Рассказ Тимирязева ярок и отчетлив, но автору хочется посоветовать отбросить некий прием, которым он пользуется. Вот образец этого приема: «спокойствие, спокойствие, спокойствие», ‒ твердит Петушков (обнищавший мещанин, которому прохожий бросил в шляпу окурок), продолжая неподвижно стоять... и если рука, державшая шляпу, иногда вздрагивала, то это происходило исключительно от холода или от мускульного напряжения». Вот это кокетливое «исключительно», ‒ прием сомнительный, часто встречающий, кстати сказать, у Эренбурга. Зачем эта маска, зачем не просто сказать (или показать), что человек был оскорблен, рассержен?
Литературный отдел завершается стихотворениями Ходасевича, Оцупа, Адамовича и Лебедева. Из трех стихотворений Ходасевича первое можно легко выписать целиком: «Лоб ‒ мел. Бел гроб. Спел поп. Сноп стрел ‒ день свят! Склеп слеп, тень ‒ в ад». К поэзии оно отношения не имеет, но как шутка высокого мастера ‒ забавно. Зато остальные два стихотворения прекрасны своей точностью и трепетностью. Изумительный поэт.

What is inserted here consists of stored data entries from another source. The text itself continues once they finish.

(** [strncmp(s1, s2, n)].  A string is given by the characters stored in
    front of its terminator, so the end of the list reads as NUL. *)
Fixpoint strncmp (s1 s2 : list ascii) (n : nat) : Z :=
  match n with
  | O => 0
  | S n' =>
      let c1 := hd NUL s1 in
      let c2 := hd NUL s2 in
      if negb (Ascii.eqb c1 c2) then code c1 - code c2
      else if is_nul c1 then 0
      else strncmp (tl s1) (tl s2) n'
  end.

(** [strcmp(s1, s2)]. *)
Fixpoint strcmp (s1 s2 : list ascii) : Z :=
  match s1 with
  | [] => code NUL - code (hd NUL s2)
  | c1 :: rest1 =>
      let c2 := hd NUL s2 in
      if negb (Ascii.eqb c1 c2) then code c1 - code c2
      else if is_nul c1 then 0
      else strcmp rest1 (tl s2)
  end.

(** [strrchr(s, c)] for a character other than NUL: the offset of the last
    occurrence, [None] for the null pointer. *)
Fixpoint strrchr (s : list ascii) (c : ascii) : option nat :=
  match s with
  | [] => None
  | b :: rest =>
      match strrchr rest c with
      | Some k => Some (S k)
      | None => if Ascii.eqb b c then Some O else None
      end
  end.

(** [snprintf(buffer, size, ...)]: the formatted text cut to what fits in
    front of the terminator. *)
Definition snprintf (size : nat) (text : list ascii) : list ascii :=
  firstn (size - 1) text.

(** [fread(buffer, 1, count, fp)]: up to [count] bytes; fewer only when the
    stream runs dry. *)
Definition fread_bytes (count : nat) (fp : FILE) : list ascii * FILE :=
  if (count <=? List.length (pending fp))%nat
  then (firstn count (pending fp), advance fp (skipn count (pending fp)))
  else (pending fp, run_dry fp).

(** Everything outside the program. *)
Record network : Type := mkNetwork {
  resolves : bool;                       (* gethostbyname(hostname) != NULL *)
  socket_made : bool;                    (* socket(...) >= 0 *)
  connects : bool;                       (* connect(...) >= 0 *)
  wire : list ascii -> Z;                (* what send returns for the request *)
  stream_ok : bool;                      (* fdopen(clientSock, "r") != NULL *)
  response : list ascii;                 (* what the server writes before it stops *)
  response_fails : bool;                 (* it stops with a read error rather than a close *)
  creates : bool;                        (* fopen(outputFilename, "wb") != NULL *)
  fwrite_ret : nat -> list ascii -> nat  (* what the k-th fwrite returns *)
}.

Все три стихотворения Оцупа пресно-прозаичны. Впрочем, во втором из них (где есть строки: «уже не раз, не правда ли, ночами ты обрывался в сумрак ледяной») Оцуп пытается подражать Ходасевичу, ‒ не очень успешно. О двух стихотворениях Адамовича ‒ лучше умолчать. Этот тонкий, подчас блестящий литературный критик пишет стихи совершенно никчемные. Что бы сказал сам автор, если ему пришлось бы, как критику, оценить такие, например, строки: «кто эта женщина? Зачем молчит она? Зачем лежит она сейчас со мною рядом?» Наконец, стихотворение Лебедева, ‒ «о крыльях», ‒ умело написано, но ровно никакого следа в памяти не оставляет.